__What the task requires__.
All lines of the material below that include the string "Theorem" are to be copied.
== Listed entries ==
(** What a call does to the cycle number and the cycle's credit together. *)
Lemma proses_deteksi_siklus_maju tid cls f c self :
  ritase_koheren self →
  let r := proses_deteksi tid cls f c self in
  nomor_siklus r.2 + kredit_siklus r.2
  = nomor_siklus self + kredit_siklus self + (if r.1 then 1 else 0).
Proof.
  intros Hk. cbv zeta.
  pose proof (ritase_koheren_pastikan tid self Hk) as Hk1.
  assert (nomor_siklus (pastikan_truck tid self) = nomor_siklus self
          ∧ kredit_siklus (pastikan_truck tid self) = kredit_siklus self)
    as (Hn1 & Hc1) by (by rewrite pastikan_truck_tetap).
  destruct (decide (cls = CLASS_BUCKET_DUMPING)) as [->|H2].
  { rewrite proses_deteksi_tutup. cbn [fst snd].
    destruct (selesaikan_siklus_global_maju _ Hk1) as (Hn & _).
    assert (kredit_siklus (selesaikan_siklus_global (pastikan_truck tid self)) = 0)
      as Hz by (unfold kredit_siklus; by rewrite selesaikan_siklus_global_punya).
    lia. }
  destruct (decide (cls = CLASS_TRUCK_FULL)) as [->|H6].
  2: { rewrite (proses_deteksi_kelas_lain tid cls f c self H6 H2). cbn [fst snd].
       lia. }
  unfold kredit_siklus in *.
  destruct (siklus_berjalan_punya_ritase self) eqn:Hh.
  - rewrite (proses_deteksi_ganda tid f c self Hh).
    cbn [fst snd nomor_siklus siklus_berjalan_punya_ritase]. lia.
  - destruct (decide (buat_id tid f ∈ truk_full_terhitung self)) as [Hin|Hin];
      [|destruct (ambang_kepercayaan self <=? c)%float eqn:Hc].
    + rewrite (proses_deteksi_tak_dihitung tid f c self Hh) by auto.
      cbn [fst snd]. buka_setter. lia.
    + rewrite (proses_deteksi_pertama tid f c self Hh Hin Hc).
      cbn [fst snd nomor_siklus siklus_berjalan_punya_ritase]. lia.
    + rewrite (proses_deteksi_tak_dihitung tid f c self Hh) by auto.
      cbn [fst snd]. buka_setter. lia.
Qed.

(** X6. In every state the ritase counter can reach, the flag of the running
    cycle and its best detection go together: without a credited ritase there
    is no best detection, no candidate trail and no active detection; with
    one, the best detection is recorded, belongs to a truck the counter knows
    and to the running cycle, and the trail is not empty. The [None] guard of
    the swap branch is therefore never taken. *)
Theorem ritase_cycle_flag_matches_best m self :
  ritase_terjangkau m self →
  (siklus_berjalan_punya_ritase self = false →
     ritase_terbaik_di_siklus self = None
     ∧ kandidat_siklus self = []
     ∧ RitaseLaporan.active_detections self = ∅)
  ∧ (siklus_berjalan_punya_ritase self = true →
     ∃ b, ritase_terbaik_di_siklus self = Some b
          ∧ is_Some (data_truk self !! rt_tracker_id b)
          ∧ rt_cycle_number b = nomor_siklus self
          ∧ kandidat_siklus self ≠ []).
Proof.
  intros Hr. destruct (ritase_terjangkau_koheren m self Hr) as (H0 & H1 & _).
  split; [|done]. intros Hh. destruct (H0 Hh) as (? & ? & He).
  split_and!; try done. by apply active_detections_kosong.
Qed.

Lemma ritase_cycle_flag_matches_best_witness :
  let self := jalankan_ritase (OrProsesDeteksi 100 6 50 0.95) (Ritase.init 0.9) in
  ∃ b, ritase_terbaik_di_siklus self = Some b
       ∧ is_Some (data_truk self !! rt_tracker_id b)
       ∧ rt_cycle_number b = nomor_siklus self
       ∧ kandidat_siklus self ≠ [].
Proof.
  cbv zeta.
  refine (proj2 (ritase_cycle_flag_matches_best 0.9%float _ _) _).
  - apply ritase_terjangkau_langkah, ritase_terjangkau_init.
  - by vm_compute.
Defined.

(** X7. In every state the ritase counter can reach, the two cycle counters
    [total_siklus_selesai] and [nomor_siklus] are equal and not negative. *)
Theorem ritase_cycle_counters_agree m self :
  ritase_terjangkau m self →
  total_siklus_selesai self = nomor_siklus self ∧ 0 ≤ nomor_siklus self.
Proof.
  intros Hr. by destruct (ritase_terjangkau_koheren m self Hr) as (_ & _ & ? & ? & _).
Qed.

Lemma ritase_cycle_counters_agree_witness :
  let self :=
    jalankan_ritase (OrProsesDeteksi 200 2 60 0.9)
      (jalankan_ritase (OrProsesDeteksi 100 6 50 0.95) (Ritase.init 0.9)) in
  total_siklus_selesai self = nomor_siklus self ∧ 0 ≤ nomor_siklus self.
Proof.
  cbv zeta. refine (ritase_cycle_counters_agree 0.9%float _ _).
  do 2 apply ritase_terjangkau_langkah. apply ritase_terjangkau_init.
Defined.

(** X8. In every state the ritase counter can reach, [total_ritase] and
    [total_pencegahan_ganda] are not negative and together do not exceed
    [total_deteksi_truk_penuh]: every credited ritase and every prevented
    duplicate is a [truck_full] detection that was counted. *)
Theorem ritase_credits_and_duplicates_bounded m self :
  ritase_terjangkau m self →
  0 ≤ total_ritase self
  ∧ 0 ≤ total_pencegahan_ganda self
  ∧ total_ritase self + total_pencegahan_ganda self ≤ total_deteksi_truk_penuh self.
Proof.
  intros Hr.
  by destruct (ritase_terjangkau_koheren m self Hr) as (_ & _ & _ & _ & ? & ? & ?).
Qed.

Lemma ritase_credits_and_duplicates_bounded_witness :
  let self :=
    jalankan_ritase (OrProsesDeteksi 200 6 51 0.97)
      (jalankan_ritase (OrProsesDeteksi 100 6 50 0.95) (Ritase.init 0.9)) in
  total_ritase self + total_pencegahan_ganda self ≤ total_deteksi_truk_penuh self.
Proof.
  cbv zeta.
  refine (proj2 (proj2 (ritase_credits_and_duplicates_bounded 0.9%float _ _))).
  do 2 apply ritase_terjangkau_langkah. apply ritase_terjangkau_init.
Defined.

Lemma ritase_total_langkah op self :
  op ≠ OrResetCounters →
  ritase_koheren self →
  total_ritase self = nomor_siklus self + kredit_siklus self →
  total_ritase (jalankan_ritase op self)
  = nomor_siklus (jalankan_ritase op self) + kredit_siklus (jalankan_ritase op self).
Proof.
  intros Hop Hk Ht. destruct op as [t c f x|t|t f| |]; cbn [jalankan_ritase];
    [| | |done|done].
  - pose proof (proses_deteksi_siklus_maju t c f x self Hk) as Hm.
    pose proof (ritase_total_naik_bila_true t c f x self) as Hn.
    cbv zeta in *. lia.
  - pose proof (selesaikan_siklus_tetap t self)
      as (_ & _ & -> & _ & _ & Hh & _ & -> & _).
    unfold kredit_siklus. by rewrite Hh.
  - unfold selesaikan_siklus_manual. destruct (data_truk self !! t); [|done].
    match goal with |- context [selesaikan_siklus t ?s] =>
      pose proof (selesaikan_siklus_tetap t s)
        as (_ & _ & -> & _ & _ & Hh & _ & -> & _) end.
    unfold kredit_siklus. rewrite Hh. by buka_setter.
Qed.

(** X9. As long as [reset_counters] is not called, [total_ritase] is the
    number of completed cycles, plus one when the running cycle has its
    ritase: every completed global cycle credited exactly one ritase. *)
Theorem ritase_total_counts_cycles m ops :
  Forall (λ op, op ≠ OrResetCounters) ops →
  let self := jalankan_ritase_semua ops (Ritase.init m) in
  total_ritase self = nomor_siklus self + kredit_siklus self.
Proof.
  intros Hops. cbv zeta. unfold jalankan_ritase_semua.
  assert (∀ self, ritase_koheren self →
            total_ritase self = nomor_siklus self + kredit_siklus self →
            let s := foldl (λ s op, jalankan_ritase op s) self ops in
            total_ritase s = nomor_siklus s + kredit_siklus s) as H.
  { induction Hops as [|op ops Hop Hops IH]; intros self Hk Ht; [done|].
    cbn [foldl]. apply IH.
    - by apply ritase_koheren_langkah.
    - by apply ritase_total_langkah. }
  apply H; [apply ritase_koheren_init|done].
Qed.

Lemma ritase_total_counts_cycles_witness :
  let self :=
    jalankan_ritase_semua
      [OrProsesDeteksi 100 6 50 0.95; OrProsesDeteksi 200 2 60 0.9;
       OrProsesDeteksi 100 6 70 0.92] (Ritase.init 0.9) in
  total_ritase self = nomor_siklus self + kredit_siklus self.
Proof.
  cbv zeta. apply (ritase_total_counts_cycles 0.9%float).
  repeat constructor; discriminate.
Defined.

(** X10. Whatever the state, after [_selesaikan_siklus_global] the cycle has
    no ritase and no truck has an active detection, so a second closing
    signal right after the first changes nothing. *)
Theorem ritase_closing_signal_idempotent self :
  let s := selesaikan_siklus_global self in
  siklus_berjalan_punya_ritase s = false
  ∧ truk_dengan_siklus_aktif s = []
  ∧ RitaseLaporan.active_detections s = ∅
  ∧ selesaikan_siklus_global s = s.
Proof.
  cbv zeta. pose proof (selesaikan_siklus_global_kosong self) as He.
  pose proof (selesaikan_siklus_global_punya self) as Hh.
  split_and!; [done| | |].
  - by apply truk_dengan_siklus_aktif_kosong.
  - by apply active_detections_kosong.
  - by apply selesaikan_siklus_global_diam.
Qed.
===
__Written reply__.
Theorem ritase_cycle_flag_matches_best m self :
Theorem ritase_cycle_counters_agree m self :
Theorem ritase_credits_and_duplicates_bounded m self :
Theorem ritase_total_counts_cycles m ops :
Theorem ritase_closing_signal_idempotent self :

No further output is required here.